GndNet: Fast ground plane estimation and point cloud segmentation for autonomous vehicles using deep neural networks.

Overview

GndNet: Fast Ground plane Estimation and Point Cloud Segmentation for Autonomous Vehicles.

Authors: Anshul Paigwar, Ozgur Erkent, David Sierra Gonzalez, Christian Laugier

drawing

Introduction

This repository is code release for our GndNet paper accepted in International conference on Robotic Systems, IROS 2020. Link

Abstract

Ground plane estimation and ground point seg-mentation is a crucial precursor for many applications in robotics and intelligent vehicles like navigable space detection and occupancy grid generation, 3D object detection, point cloud matching for localization and registration for mapping.

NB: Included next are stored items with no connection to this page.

(** * OWScript transpiler: a shallow embedding of [OWScript/Transpiler.py]

    The transpiler is a recursive visitor over the syntax tree.  It threads
    mutable state (two slot counters, the indentation level, the lines of the
    rule block being assembled), mutates lexically chained scopes, and uses
    Python exceptions both for user errors and for unwinding an inlined
    function body at a [Return].  The embedding keeps this shape: a state and
    exception monad, one definition per [visitX] method, and a dispatcher
    [visit] that ties the knot with fuel (inlining is not structurally
    recursive).

    Modules of the repository that the transpiler imports but that are not
    part of the verified sources ([AST], [Errors], [Workshop]) appear as
    section parameters or as definitions marked "Modelled from the spec". *)

From Stdlib Require Import String Ascii ZArith QArith List Lia Bool DecimalString.
From stdpp Require Import base option gmap strings.

Import ListNotations.
Set Warnings "-register-all".
Local Open Scope string_scope.
Local Open Scope Z_scope.

(** ** Python primitives *)

(** Built-in exception classes that the transpiler's [try]/[except] blocks
    distinguish. *)
Inductive pyexc : Type :=
| ValueError | TypeError | AttributeError | IndexError | KeyError
| ZeroDivisionError | UnboundLocalError.

(** Result of a Python primitive that either returns or raises. *)
Inductive pyres (A : Type) : Type :=
| Val (a : A)
| Exc (e : pyexc).
Arguments Val {A} a.
Arguments Exc {A} e.

(** A text is a string of 8-bit characters.  The case conversions, the
    white space test and the digit test below are those of Python on
    ASCII text, which is what the transpiler's own templates and the
    instruction names consist of; Python's treatment of letters, digits and
    spaces outside ASCII is not modelled, and a character above 127 is
    neither a letter, a digit nor a space here. *)
Module Py.

Definition code (c : ascii) : N := N_of_ascii c.

Definition is_upper (c : ascii) : bool := ((65 <=? code c) && (code c <=? 90))%N.
Definition is_lower (c : ascii) : bool := ((97 <=? code c) && (code c <=? 122))%N.
Definition is_alpha (c : ascii) : bool := is_upper c || is_lower c.
Definition is_digit (c : ascii) : bool := ((48 <=? code c) && (code c <=? 57))%N.

(** [str.isspace] on the ASCII range; also what [\s] matches. *)
Definition is_space (c : ascii) : bool :=
  ((9 <=? code c) && (code c <=? 13) || (28 <=? code c) && (code c <=? 32))%N.

Definition to_upper (c : ascii) : ascii :=
  if is_lower c then ascii_of_N (code c - 32) else c.
Definition to_lower (c : ascii) : ascii :=
  if is_upper c then ascii_of_N (code c + 32) else c.

(** [s.upper()], [s.lower()] (ASCII). *)
Fixpoint upper (s : string) : string :=
  match s with
  | EmptyString => EmptyString
  | String c r => String (to_upper c) (upper r)
  end.

Fixpoint lower (s : string) : string :=
  match s with
  | EmptyString => EmptyString
  | String c r => String (to_lower c) (lower r)
  end.

(** [s.title()]: a letter that follows a letter is lowered, any other
    letter is raised. *)
Fixpoint title_from (after_letter : bool) (s : string) : string :=
  match s with
  | EmptyString => EmptyString
  | String c r =>
      if is_alpha c
      then String (if after_letter then to_lower c else to_upper c) (title_from true r)
      else String c (title_from false r)
  end.
Definition title (s : string) : string := title_from false s.

(** [' ' * n] and friends; a negative count gives the empty string. *)
Fixpoint repeat_nat (s : string) (n : nat) : string :=
  match n with
  | O => EmptyString
  | S k => s ++ repeat_nat s k
  end.
Definition repeat (s : string) (n : Z) : string := repeat_nat s (Z.to_nat n).

(** [sep.join(xs)]. *)
Definition join (sep : string) (xs : list string) : string := String.concat sep xs.

(** [s.startswith(p)]. *)
Definition startswith (s p : string) : bool := String.prefix p s.

(** [s.endswith(p)]: some tail of [s] is [p]. *)
Fixpoint endswith (s p : string) : bool :=
  String.eqb s p ||
  match s with
  | String _ r => endswith r p
  | EmptyString => false
  end.

(** [s[n:]] for a non-negative [n]. *)
Fixpoint drop (n : nat) (s : string) : string :=
  match n, s with
  | O, _ => s
  | S k, EmptyString => EmptyString
  | S k, String _ r => drop k r
  end.

Definition mem (c : ascii) (chars : string) : bool :=
  existsb (Ascii.eqb c) (list_ascii_of_string chars).

(** [s.rstrip(chars)]: drop trailing characters that belong to [chars]. *)
Fixpoint rstrip (chars : string) (s : string) : string :=
  match s with
  | EmptyString => EmptyString
  | String c r =>
      match rstrip chars r with
      | EmptyString => if mem c chars then EmptyString else String c EmptyString
      | r' => String c r'
      end
  end.

(** [s.count(sub)] for a non-empty [sub]: occurrences are found left to
    right and do not overlap.  [skip] is the number of characters still
    covered by the occurrence found last. *)
Fixpoint count_from (sub : string) (skip : nat) (s : string) : nat :=
  match s with
  | EmptyString => O
  | String c r =>
      match skip with
      | S k => count_from sub k r
      | O => if String.prefix sub s
             then S (count_from sub (Nat.pred (String.length sub)) r)
             else count_from sub O r
      end
  end.
Definition count (s sub : string) : nat := count_from sub O s.

(** [s.split(sep)] for a non-empty [sep]; [cur] is the piece being read. *)
Fixpoint split_from (sep : string) (skip : nat) (cur : string) (s : string) : list string :=
  match s with
  | EmptyString => [cur]
  | String c r =>
      match skip with
      | S k => split_from sep k cur r
      | O => if String.prefix sep s
             then cur :: split_from sep (Nat.pred (String.length sep)) EmptyString r
             else split_from sep O (cur ++ String c EmptyString) r
      end
  end.
Definition split (s sep : string) : list string := split_from sep O EmptyString s.

(** [re.sub(pat, '', s)] for a literal, non-empty [pat]. *)
Fixpoint remove_from (pat : string) (skip : nat) (s : string) : string :=
  match s with
  | EmptyString => EmptyString
  | String c r =>
      match skip with
      | S k => remove_from pat k r
      | O => if String.prefix pat s
             then remove_from pat (Nat.pred (String.length pat)) r
             else String c (remove_from pat O r)
      end
  end.
Definition re_sub_remove (pat s : string) : string := remove_from pat O s.

(** [re.match(r'\s*' + lit, s)] for a literal [lit] that does not start
    with white space: is there a match? *)
Fixpoint re_match_ws (lit : string) (s : string) : bool :=
  match s with
  | EmptyString => String.prefix lit s
  | String c r => if is_space c then re_match_ws lit r else String.prefix lit s
  end.

(** [str(z)] for an integer. *)
Definition str_of_Z (z : Z) : string := NilZero.string_of_int (Z.to_int z).
Definition str_of_nat (n : nat) : string := str_of_Z (Z.of_nat n).

(** [int(s)]: optional surrounding white space, an optional sign, decimal
    digits with single underscores allowed between digits. *)
Fixpoint lstrip_ws (s : string) : string :=
  match s with
  | EmptyString => EmptyString
  | String c r => if is_space c then lstrip_ws r else s
  end.

Fixpoint rstrip_ws (s : string) : string :=
  match s with
  | EmptyString => EmptyString
  | String c r =>
      match rstrip_ws r with
      | EmptyString => if is_space c then EmptyString else String c EmptyString
      | r' => String c r'
      end
  end.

In this paper, we present GndNet, a novel end-to-end approach that estimates the ground plane elevation information in a grid-based representation and segments the ground points simultaneously in real-time. GndNet uses PointNet and Pillar Feature Encoding network to extract features and regresses ground height for each cell of the grid. We augment the SemanticKITTI dataset to train our network. We demonstrate qualitative and quantitative evaluation of our results for ground elevation estimation and semantic segmentation of point cloud. GndNet establishes a new state-of-the-art, achieves a run-time of 55Hz for ground plane estimation and ground point segmentation. drawing

Installation

We have tested the algorithm on the system with Ubuntu 18.04, 12 GB RAM and NVIDIA GTX-1080.

Dependencies

Python 3.6
CUDA (tested on 10.1)
PyTorch (tested on 1.4)
scipy
ipdb
argparse
numba

Visualization

For visualisation of the ground estimation, semantic segmentation of pointcloud, and easy integration with our real system we use Robot Operating System (ROS):

ROS
ros_numpy

Data Preparation

We train our model using the augmented SematicKITTI dataset. A sample data is provided in this repository, while the full dataset can be downloaded from link. We use the following procedure to generate our dataset:

  • We first crop the point cloud within the range of (x, y) = [(-50, -50), (50, 50)] and apply incremental rotation [-10, 10] degrees about the X and Y axis to generate data with varying slopes and uphills. (SemanticKITTI dataset is recorded with mostly flat terrain)
  • Augmented point cloud is stored as a NumPy file in the folder reduced_velo.
  • To generate ground elevation labels we then use the CRF-based surface fitting method as described in [1].
  • We subdivide object classes in SematicKITTI dataset into two categories
    1. Ground (road, sidewalk, parking, other-ground, vegetation, terrain)
    2. Non-ground (all other)
  • We filter out non-ground points from reduced_velo and use CRF-method [1] only with the ground points to generate an elevation map.
  • Our ground elevation is represented as a 2D grid with cell resolution 1m x 1m and of size (x, y) = [(-50, -50), (50, 50)], where values of each cell represent the local ground elevation.
  • Ground elevation map is stored as NumPy file in gnd_labels folder.
  • Finally, GndNet uses gnd_labels and reduced_velo (consisting of both ground and non-ground points) for training.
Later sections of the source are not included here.